Si lavorerà ad un documento condiviso. “Oggi e’ stata una riunione di coordinamento”, ha spiegato Boccia che ha chiamato all’appello ministri e governatori. “Tutto ciò che ruota intorno va disciplinato in base alle esigenze locali”, ha sottolineato in conferenza stampa il premier Giuseppe Conte. Ieri, durante una pausa del Consiglio dei ministri, Azzolina, Boccia e De Micheli si sono incontrati per affrontare le problematiche. “Mi hanno informato che i tavoli presso i prefetti stanno funzionando molto bene”, ha osservato il presidente del Consiglio. A quei tavoli ci sono anche i rappresentanti delle Regioni ma devono essere gli uffici scolastici a garantire sulla flessibilità.

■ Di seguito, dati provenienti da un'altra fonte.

Lemma ini_asks g r s reqpkt h rest now ts (rep : bool) inbox : ini_inv g (Looping s reqpkt) -> from b h -> m_iType h = 0 ->
  (m_iReqType h = URQ_WAVEAHAND /\ r = 0%nat /\ (g <= 1)%nat \/ m_iReqType h = URQ_CONCLUSION /\ r = 1%nat /\ (g <= 2)%nat) ->
  exists p' out, act (Looping s reqpkt) (M_hs (words h ++ rest) :: inbox) (Recv now ts rep) = Some (p', if rep then M_hs (words h ++ rest) :: inbox else inbox, out) /\
    ini_inv (S r) p' /\ chan (ini_msg a) (lI g) (lI (S r)) out.
Proof.
  intros (Hg & Hp & Hsid & Hm & Hst) [Hh Hck] Hty Hcase. cbn [RdvNet.act]. destruct (resend_spec now s reqpkt) as (s1 & id & Hre & Hbf & Hmsg & _).
  destruct (fields_before _ _ Hbf) as (F1 & F2 & F3 & _). pose proof (party_before _ _ _ Hbf Hp) as Hp1. rewrite <- F1, <- F2 in Hst. rewrite <- F3 in Hsid.
  assert (Hne : m_RdvState s1 <> RDV_CONNECTED) by (destruct Hst as [(_ & -> & _)|(_ & [->|[_ ->]] & _)]; done).
  assert (Htk : exists rdv, taken a (set_m_ConnRes (set_m_extension (m_extension (m_ConnRes s1)) h) s1) HSD_INITIATOR rdv URQ_CONCLUSION true false /\
    (rdv = RDV_ATTENTION \/ r = 1%nat /\ rdv = RDV_FINE)).
  { assert (Hsw : exists rdv, switch_state (m_RdvState s1) HSD_INITIATOR (m_iReqType h) (SrtHSRequest.HSFLAGS (m_iType h)) URQ_FAILURE_TYPES = (rdv, URQ_CONCLUSION, true, false) /\
      (rdv = RDV_ATTENTION \/ r = 1%nat /\ rdv = RDV_FINE)).
    { rewrite Hty. destruct Hst as [(-> & -> & _)|(Hg0 & [->|[-> ->]] & _)], Hcase as [(-> & -> & Hg2)|(-> & -> & Hg2)]; try lia; eexists; split; try reflexivity; tauto. }
    destruct Hsw as (rdv & Hsw & Hrdv). exists rdv. split; [|done]. apply (taken_from a b); try done; [|by rewrite Hty].
    destruct Hst as [(_ & _ & ->)|(_ & _ & ->)]; [by right|by left]. }
  destruct Htk as (rdv & Htk & Hrdv).
  destruct (rdv_ask find_filter a _ rdv (mkpkt (words h ++ rest) 0 ts) now (reqpkt.1, id) Htk) as (s2 & sI & Hproc & HI & [G1 G2 G3 G4 G5] & Hsid2);
    [destruct Hrdv as [->|[_ ->]]; done|exact Hsid|].
  erewrite (recv_continues find_filter now h rest ts s s1 s2 reqpkt (reqpkt.1, id) _ Hh);
    [|destruct Hcase as [(-> & _)|(-> & _)]; done|done|exact (po_connecting _ _ Hp1)|done|exact (so_rdv _ _ (po_options _ _ Hp1))|exact Hproc].
  cbn [mbind option_bind after_iteration]. eexists _, _. split; [by destruct rep|]. split.
  - cbn [ini_inv]. split; [destruct Hcase; lia|]. split; [done|]. split; [done|]. split.
    + destruct Hcase as [(_ & -> & _)|(_ & -> & _)]; apply im_request; try done; by apply request_from; [|unfold ext_type; destruct (decide (sid_of a = []))|].
    + right. split; [lia|]. rewrite G2, G3. split; [|done]. destruct Hrdv as [->|[-> ->]]; [by left|by right].
  - rewrite G5. apply (chan_weaken _ (lI g) (lI g)); [|done|destruct g as [|[|[|]]], Hcase as [(_ & -> & _)|(_ & -> & _)]; cbn; lia]. by apply (before_out _ _ reqpkt.1).
Qed.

Le Regioni chiedono una ripartenza graduale. Al massimo al 50% in presenza, non di più. Con l’invito all’esecutivo a correggere il dpcm che parla del 75%. Oppure – ma questa è una ‘exit strategy’ non condivisa da alcuni governatori – di agire attraverso deroghe. Le Regioni possono infatti ‘stringere’, attraverso ordinanze ad hoc. Ma la maggior parte dei presidenti chiede che ci sia una linea nazionale, che non ci siano differenze a livello regionale.  

“Nessuno tifa per non riaprire”, osserva Zaia. “Occorre muoversi guardando a due parametri imprescindibili: la sicurezza sanitaria ed il quadro epidemiologico da un lato, la sostenibilita’ del trasporto pubblico locale dall’altro”, rilancia Stefano Bonaccini, “andiamo avanti con determinazione”. L’imperativo è evitare stop and go. “L’importante sarebbe partire e non avere il timore di richiudere”, dice il presidente della Conferenza Stato-Regioni.